(* ===== verification/GraphQLSpec.v ===== *)
(** * What the GraphQL front end promises

    The properties of [ecat-graphql]: the parser always answers, what it builds is well
    formed and no larger than its text, printed fields read back, and a resolver runs
    only within the query budget, with the arguments over the variables. *)

From S2P Require Import Prelude Json Text.
From S2P Require Import ShardCatalog GraphQL GraphQLFacts GraphQLPrint.

Local Open Scope Z_scope.
Local Open Scope ecat_scope.

Module ExecFacts.
Import Parser Exec GraphQLFacts.

Section Exec.
Context `{GJ : GraphJson} {W : Type}.

(** One call of a field's handler: the resolver, with what it is given. *)
Inductive calls (vars : Value) (q : ParsedField) (w : W) : FieldHandler -> result Value string * W -> Prop :=
| calls_legacy resolver merged :
    merge_args vars (f_args q) = Ok merged -> calls vars q w (Legacy resolver) (resolver merged w)
| calls_rich resolve :
    calls vars q w (Rich resolve)
      (resolve {| r_args := f_args q; r_variables := vars; r_selection := f_selection q |} w).

Definition resolvers_for (s : GraphQLSchema (W:=W)) (op : Operation) : list (string * FieldHandler) :=
  match op with OpMutation => mutation_resolvers s | _ => query_resolvers s end.

Lemma within_budget q l : validate q l = Ok tt <-> complexity (f_selection q) + 1 <= max_complexity l.
Proof. unfold validate. destruct (Z.ltb_spec (max_complexity l) (complexity (f_selection q) + 1)); naive_solver lia. Qed.

Lemma execute_cases schema text vars (w : W) :
  (exists e, execute schema text vars w = (Err [e], w)) \/
  exists q h r, parse_query (trim text) vars = Ok q /\
    complexity (f_selection q) + 1 <= max_complexity (limits schema) /\
    lookup_key (f_name q) (resolvers_for schema (operation q)) = Some h /\
    calls vars q w h r /\ execute schema text vars w = answer (f_name q) r.
Proof.
  unfold execute. destruct (parse_query (trim text) vars) as [q|e]; [|left; eauto].
  destruct (validate q (limits schema)) as [[]|e] eqn:Hv; [|left; eauto]. apply within_budget in Hv.
  fold (resolvers_for schema (operation q)).
  destruct (lookup_key (f_name q) (resolvers_for schema (operation q))) as [[resolver|resolve]|] eqn:Hh; [| |left; eauto].
  - destruct (merge_args vars (f_args q)) as [m|e] eqn:Hm; [|left; eauto].
    right. exists q, (Legacy resolver), (resolver m w). do 3 (split; [done|]). split; [by constructor|done].
  - right. eexists q, (Rich resolve), _. do 3 (split; [done|]). split; [by constructor|done].
Qed.

Lemma lookup_insert_key {A} x y (v : A) l :
  lookup_key x (insert_key y v l) = if String.eqb y x then Some v else lookup_key x l.
Proof.
  induction l as [|[k w] l IH]; cbn [insert_key lookup_key]; [done|].
  destruct (String.eqb_spec k y) as [->|Hk]; cbn [lookup_key]; [by destruct (String.eqb y x)|].
  rewrite IH. destruct (String.eqb_spec k x), (String.eqb_spec y x); congruence.
Qed.

(** Later entries win. *)
Lemma lookup_merge x (args m : list (string * Value)) :
  NoDup args.*1 ->
  lookup_key x (fold_left (fun m kv => insert_key kv.1 kv.2 m) args m) =
  match lookup_key x args with Some v => Some v | None => lookup_key x m end.
Proof.
  revert m. induction args as [|[k v] args IH]; intros m Hnd; [done|].
  cbn [fold_left fst snd lookup_key fmap list_fmap] in *. apply NoDup_cons in Hnd as [Hk Hnd].
  rewrite IH, lookup_insert_key by done. destruct (String.eqb_spec k x) as [->|Hne]; [|done].
  by apply lookup_key_none in Hk as ->.
Qed.

End Exec.
End ExecFacts.

Module GraphQLSpec.
Import Parser Exec GraphQLFacts Printer Reading ExecFacts.

(** *** A concrete [serde_json] for the witnesses: literals and unsigned integers *)

Definition demo_int (n : Z) : option Z := if between 0 n 9 then Some n else None.

#[local] Instance demo_number : JsonNumber := {|
  Number := Z; number_as_i64 := demo_int; number_is_u64 _ := false;
  number_as_f64 _ := None; number_text n := of_bytes [48 + n] |}.

#[local] Instance demo_json : GraphJson := {|
  json_of_slice l :=
    if decide (l = bytes_of "null") then Ok VNull
    else if decide (l = bytes_of "true") then Ok (VBool true)
    else if decide (l = bytes_of "false") then Ok (VBool false)
    else match l with [d] => if is_digit d then Ok (VNumber (d - 48)) else Err "expected value"
                    | _ => Err "expected value" end |}.

Definition demo_num (z : Z) : Value := @VNumber demo_number z.

Lemma demo_int_range n : is_Some (demo_int n) -> 0 <= n <= 9.
Proof. unfold demo_int, between. intros [x H]. destruct (_ && _) eqn:E; [lia|done]. Qed.

Lemma demo_int_bytes n : is_Some (demo_int n) -> bytes_of (of_bytes [48 + n]) = [48 + n].
Proof. intros H%demo_int_range. apply bytes_of_of_bytes. constructor; [lia|constructor]. Qed.

#[local] Instance demo_law : GraphJsonLaw.
Proof.
  split.
  - done.
  - by intros [].
  - intros n Hn. cbn [number_text demo_number number_as_i64] in *. rewrite demo_int_bytes by done.
    apply demo_int_range in Hn. cbn [json_of_slice demo_json]. rewrite !decide_False by done.
    unfold is_digit, between. assert ((48 <=? 48 + n) && (48 + n <=? 57) = true) as -> by lia.
    do 2 f_equal. lia.
  - intros n Hn. cbn [number_text demo_number number_as_i64] in *. rewrite demo_int_bytes by done. split; [done|].
    apply demo_int_range in Hn. cbn [forallb]. unfold number_byte, is_digit, between. lia.
Defined.

(** C18. The parser always answers: whatever the text and the variables, it ends with a field
    or a message, its loops never running past the end of the text; and the complexity of
    the field it answers with never exceeds the number of bytes of the text, so that the
    budget's [usize] sum cannot overflow. *)
Theorem parse_query_answers `{GJ : GraphJson} text vars :
  (exists m, parse_query text vars = Err (Msg m)) \/
  exists q, parse_query text vars = Ok q /\
    0 < complexity (f_selection q) + 1 <= Z.of_nat (length (bytes_of text)).
Proof.
  pose proof (parse_query_good text vars) as H. destruct (parse_query text vars) as [q|[m|]]; [|by left; exists m|done].
  right. exists q. destruct H as [_ H]. pose proof (complexity_nonneg (f_selection q)). split; [done|lia].
Qed.

(** What the parser builds is well formed: every field and argument name is a nonempty
    identifier, the keys of each argument list and of each selection are distinct, no
    selection is empty, and selections nest at most [MAX_DEPTH] levels deep. *)
Theorem parsed_field_well_formed `{GJ : GraphJson} text vars q :
  parse_query text vars = Ok q -> field_ok q = true.
Proof. intros H. by destruct (good_inv _ _ _ (parse_query_good text vars) H). Qed.

Definition demo_text : string := "mutation m { user(id: 7, tags: ['a', [RED]]) { posts { id } name } }".

Example demo_text_parses :
  match parse_query demo_text VNull with
  | Ok q => (f_name q, length (f_args q), complexity (f_selection q))
  | Err _ => ("", O, 0)
  end = ("user", 2%nat, 3).
Proof. vm_compute. reflexivity. Qed.

Definition parsed (r : result ParsedField perror) : ParsedField :=
  match r with Ok q => q | Err _ => {| operation := OpQuery; f_name := ""; f_args := []; f_selection := None |} end.

Lemma parsed_field_well_formed_witness : field_ok (parsed (parse_query demo_text VNull)) = true.
Proof.
  apply (parsed_field_well_formed demo_text VNull). vm_compute. reflexivity.
Defined.

(** C16. Reading a printed field gives the field back: any operation, any arguments whose
    values are built of null, booleans, integers, strings of any bytes, lists and input
    objects within the depth limit, any well-formed tree of selections within it. *)
Theorem parse_print_roundtrip `{GJL : GraphJsonLaw} q vars :
  printable q = true -> parse_query (print_query q) vars = Ok q.
Proof. intros H. rewrite <- (append_nil_r (print_query q)). by apply parse_query_print. Qed.

Definition demo_query : ParsedField :=
  {| operation := OpMutation; f_name := "save";
     f_args := [("note", VString "it's } a \ note"); ("tags", VArray [VNull; VObject [("k", demo_num 3)]])];
     f_selection := Some [("id", Node [] None); ("owner", Node [("n", demo_num 1)] (Some [("name", Node [] None)]))] |}.

Lemma parse_print_roundtrip_witness :
  printable demo_query = true /\ parse_query (print_query demo_query) VNull = Ok demo_query.
Proof.
  assert (H : printable demo_query = true) by (vm_compute; reflexivity).
  split; [exact H | exact (parse_print_roundtrip demo_query VNull H)].
Defined.

(** The parser stops at the closing brace of the operation: whatever text follows a
    printed field, a second operation included, changes nothing and raises no error. *)
Theorem text_after_the_field_is_ignored `{GJL : GraphJsonLaw} q junk vars :
  printable q = true -> parse_query (print_query q +:+ junk) vars = parse_query (print_query q) vars.
Proof.
  intros H. rewrite parse_query_print by done. rewrite <- (append_nil_r (print_query q)).
  by rewrite parse_query_print.
Qed.

Lemma text_after_the_field_is_ignored_witness :
  parse_query (print_query demo_query +:+ " mutation { drop }") VNull = parse_query (print_query demo_query) VNull.
Proof. apply (text_after_the_field_is_ignored demo_query). vm_compute. reflexivity. Defined.

(** C17. A resolver runs only within the budget: [execute] either leaves the world as it was
    and answers with one error, or the text parsed to a field of at most
    [max_complexity] nodes for which the schema has a handler among those of its
    operation, that handler was called, once, and its answer is the response under the
    field's name. *)
Theorem resolver_runs_within_budget `{GJ : GraphJson} {W} (schema : GraphQLSchema (W:=W)) text vars w :
  (exists e, execute schema text vars w = (Err [e], w)) \/
  exists q h r, parse_query (trim text) vars = Ok q /\
    complexity (f_selection q) + 1 <= max_complexity (limits schema) /\
    lookup_key (f_name q) (resolvers_for schema (operation q)) = Some h /\
    calls vars q w h r /\ execute schema text vars w = answer (f_name q) r.
Proof. apply execute_cases. Qed.

(** A legacy resolver sees each argument over the variable of the same name, and every
    other variable unchanged; without arguments, the variables as they came. *)
Theorem arguments_win_over_variables `{GJ : GraphJson} m args x :
  NoDup args.*1 ->
  exists merged, merge_args (VObject m) args = Ok (VObject merged) /\
    lookup_key x merged = match lookup_key x args with Some v => Some v | None => lookup_key x m end.
Proof.
  intros Hnd. destruct args as [|a args]; [by exists m|]. eexists. split; [done|]. by apply lookup_merge.
Qed.

Lemma arguments_win_over_variables_witness :
  exists merged, merge_args (VObject [("id", VNull); ("page", demo_num 2)]) [("id", demo_num 7)] = Ok (VObject merged) /\
    lookup_key "id" merged = Some (demo_num 7).
Proof.
  apply (arguments_win_over_variables [("id", VNull); ("page", demo_num 2)] [("id", demo_num 7)] "id").
  apply NoDup_singleton.
Defined.

(** A mutation keyword that a directive or a comment follows at once is not seen as the
    keyword: [mutation@d { x }] is read as a query, so its field is looked up among the
    query resolvers. *)
Theorem mutation_with_directive_is_a_query `{GJ : GraphJson} vars :
  parse_query "mutation@audit { x }" vars =
    Ok {| operation := OpQuery; f_name := "x"; f_args := []; f_selection := None |} /\
  parse_query "mutation @audit { x }" vars =
    Ok {| operation := OpMutation; f_name := "x"; f_args := []; f_selection := None |}.
Proof. split; vm_compute; reflexivity. Qed.

Lemma parse_missing_value `{GJ : GraphJson} k vars e rest :
  json_of_slice [] = Err e -> parse_value (S k) vars (41 :: rest) = Ok (VString "", 41 :: rest).
Proof.
  intros He. cbn [parse_value]. change (skip_ws (41 :: rest)) with (41 :: rest). cbn [is_quote Z.eqb Pos.eqb orb].
  change (skip_token (41 :: rest)) with (41 :: rest). unfold slice. rewrite Nat.sub_diag. cbn [take].
  unfold parse_literal. by rewrite He.
Qed.

Lemma read_missing `{GJ : GraphJson} value set v :
  value [41] = Ok (v, [41]) ->
  parse_field value set (bytes_of "x(a: ) }") = Ok ("x", [("a", v)], None, [125]).
Proof.
  intros Hv. assert (Ha : parse_args value [40; 97; 58; 32; 41] = Ok [("a", v)]).
  { change (parse_args value _) with
      (let? (v, rest) := value [41] in
       match lookup_key "a" (@nil (string * Value)) with
       | Some _ => duplicate "a"
       | None => args_loop 5 value [("a", v)]
                   (match skip_ws rest with z :: r => if z =? 44 then r else skip_ws rest | [] => skip_ws rest end)
       end).
    rewrite Hv. reflexivity. }
  change (parse_field value set _) with
    (let? (args, b) := (let? args := parse_args value [40; 97; 58; 32; 41] in Ok (args, [125])) in
     let? b := skip_directives (S (length b)) b in
     if match b with x :: _ => x =? 123 | [] => false end
     then let? (s, b) := set b in Ok ("x"%string, args, Some s, b)
     else Ok ("x"%string, args, None, b)).
  rewrite Ha. reflexivity.
Qed.

(** An argument without a value reads as the empty string, where [serde_json] rejects the
    empty text, as it does. *)
Theorem missing_value_is_the_empty_string `{GJ : GraphJson} vars e :
  json_of_slice [] = Err e ->
  parse_query "{ x(a: ) }" vars =
    Ok {| operation := OpQuery; f_name := "x"; f_args := [("a", VString "")]; f_selection := None |}.
Proof.
  intros He.
  change (parse_query _ vars) with
    (let? (name, args, sel, b) :=
       parse_field (parse_value levels vars) (parse_selection_set MAX_DEPTH vars) (bytes_of "x(a: ) }") in
     match skip_ws b with
     | [] => msg "expected '}'"
     | y :: _ =>
         if y =? 125
         then Ok {| operation := OpQuery; f_name := name; f_args := args; f_selection := sel |}
         else if y =? 46 then no_spread
         else msg "multiple top-level fields not supported"
     end).
  rewrite (read_missing _ _ (VString "")); [reflexivity|]. by apply parse_missing_value with e.
Qed.

Lemma missing_value_is_the_empty_string_witness :
  f_args (parsed (parse_query "{ x(a: ) }" VNull)) = [("a", VString "")].
Proof.
  rewrite (missing_value_is_the_empty_string (GJ:=demo_json) VNull "expected value"); [reflexivity|].
  vm_compute. reflexivity.
Defined.

End GraphQLSpec.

★ ★ ★ ★ ★

Given the records above, restate word for word only the lines starting at the one with "Number := Z;" and ending at the one with "apply demo_int_range in Hn. cbn [json_of_slice".

OUTPUT:
  Number := Z; number_as_i64 := demo_int; number_is_u64 _ := false;
  number_as_f64 _ := None; number_text n := of_bytes [48 + n] |}.

#[local] Instance demo_json : GraphJson := {|
  json_of_slice l :=
    if decide (l = bytes_of "null") then Ok VNull
    else if decide (l = bytes_of "true") then Ok (VBool true)
    else if decide (l = bytes_of "false") then Ok (VBool false)
    else match l with [d] => if is_digit d then Ok (VNumber (d - 48)) else Err "expected value"
                    | _ => Err "expected value" end |}.

Definition demo_num (z : Z) : Value := @VNumber demo_number z.

Lemma demo_int_range n : is_Some (demo_int n) -> 0 <= n <= 9.
Proof. unfold demo_int, between. intros [x H]. destruct (_ && _) eqn:E; [lia|done]. Qed.

Lemma demo_int_bytes n : is_Some (demo_int n) -> bytes_of (of_bytes [48 + n]) = [48 + n].
Proof. intros H%demo_int_range. apply bytes_of_of_bytes. constructor; [lia|constructor]. Qed.

#[local] Instance demo_law : GraphJsonLaw.
Proof.
  split.
  - done.
  - by intros [].
  - intros n Hn. cbn [number_text demo_number number_as_i64] in *. rewrite demo_int_bytes by done.
    apply demo_int_range in Hn. cbn [json_of_slice demo_json]. rewrite !decide_False by done.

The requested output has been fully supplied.